The current study aimed to elucidate the effects of E. coli infection on body performance and immune status as well as the therapeutic effects of ceftriaxone in the treatment and the control of colibacillosis in broiler chickens.

Materials and Methods

Materials

Ceftriaxone (CeftriaxoneR) was supplied as 250 mg, 500 mg, and 1000 mg of ceftriaxone sodium by SmithKline Beecham for Novartis Pharma Company, Egypt.

E. coli O78 strains were kindly provided by the Animal Health Research Institute, EL-Dokki, Cairo, Egypt.

Experimental phase

For this investigation, 200 one day old cobb broiler chicks purchased from El-Dakahlea Poultry Company in Egypt were kept in clean cages, fed a balanced diet devoid of any medications, and given unlimited access to water and food. Broilers were divided into four groups, each of 50: G1: healthy broilers, and kept as a control group. G2: healthy broilers received ceftriaxone at 50 mg/kg bwt for 5 successive days at the 19th day of age (Pardeep et al., 2011). G3: this group was challenged with E. coli O78 without receiving treatment. G4: received ceftriaxone at 50 mg/kg bwt for 5 successive days at the 19th day of age, after two days of experimental infection. Chicks of groups 3 and 4 were experimentally infected with E. coli O78 via intranasal administration of 0.3 mL of the bacterial culture containing 3 X 107 (Nakamura et al., 1992). All birds were weighed at the start of the experiment and on the 1st-day post-treatment, the amount of feed consumed was calculated. Body weight gain and feed conversion rate were recorded. Clinical signs, morbidity, and mortality rates were also recorded for E. coli- challenged groups. Blood and tissue samples were taken for biochemical and histological analyses.

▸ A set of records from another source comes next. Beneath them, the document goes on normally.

Lemma rangeFields_runs fields :
  Forall field_runs fields →
  ∃ n, ∀ fuel σ cells i m names mkpath,
    (n ≤ fuel)%nat →
    Heap.elements_at σ cells fields →
    σ !! m = Some (Heap.OMap names) →
    ∃ σ' names',
      Heap.rangeFields (Heap.validateField fuel) mkpath cells i m σ
      = Some (rangeFields validateField mkpath fields i names, σ') ∧
      Heap.extends m names' σ σ'.
Proof.
  induction 1 as [|field fields [n1 Hfield] Hfields [n2 IH]].
  - exists 0%nat. intros fuel σ cells i m names mkpath _ Hat Hm.
    inversion Hat; subst. exists σ, names. split; [done|].
    by apply heap_extends_refl.
  - exists (n1 `max` n2)%nat. intros fuel σ cells i m names mkpath Hfuel Hat Hm.
    inversion Hat as [|cell field' cells' fields' Hcell Hcells]; subst.
    assert (Hlt : (m < length σ)%nat) by (by eapply lookup_lt_Some).
    destruct (Hfield fuel σ cell m names (mkpath i) ltac:(lia) Hcell Hm)
      as (σ1 & E1 & Hext1).
    cbn [Heap.rangeFields]. unfold Heap.bind at 1. rewrite E1.
    rewrite rangeFields_cons.
    pose proof (heap_extends_lookup _ _ _ _ Hlt Hext1) as Hm1.
    destruct (validateField field names (mkpath i)) as [[e|] names1];
      cbn [fst snd] in *.
    + exists σ1, names1. by split.
    + assert (Heap.elements_at σ1 cells' fields) as Hcells1.
      { eapply frame_elements;
          [|exact (heap_extends_frame _ _ _ _ _ Hm Hext1)|done].
        apply Forall_forall. intros; apply field_at_framed. }
      destruct (IH fuel σ1 cells' (S i) m names1 mkpath ltac:(lia) Hcells1 Hm1)
        as (σ2 & names2 & E2 & Hext2).
      exists σ2, names2. split; [done|]. by eapply heap_extends_trans.
Qed.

Blood sampling and analysis

Three blood samples were taken from five different birds from each group on the first post-treatment day; the first sample was taken in a heparin-containing tube to assess the phagocytic percentage and phagocytic index (Lucy and Larry, 1982). To estimate the total and differential leukocytic count, the second sample was collected in an EDTA-containing tube (Jain, 2000). To measure total protein (Doumas et al., 1981), albumin (Bauer, 1982), and protein fraction using cellulose acetate electrophoresis, the third sample was obtained and centrifuged to produce a clear serum (Henry et al., 1974). In addition, lysozyme activity (Schultz, 1987), and nitric oxide (Rajarman et al., 1998) were also evaluated. Antioxidant enzymes superoxide dismutase (SOD), and glutathione peroxidase (Gpx) and malondialdehyde (MDA) were additionally evaluated according to the methods reported before (Draperi and Hadly, 1990; Nishikimi et al., 1972).

Tissue sampling and residue analysis

Five birds were slaughtered on the 1st, 3rd, 5th, 7th, and 9th days post administration of ceftriaxone, tissue specimens were collected from liver, kidney, and breast muscles for estimation of ceftriaxone residues by HPLC (Diven et al., 1981). The method validation was reported before (Abd El-Aziz et al., 2021). Liver samples were also collected for RNA extraction to examine changes in the expression of interleukin 10 (IL10) and tumor necrosis factor α (TNF-α).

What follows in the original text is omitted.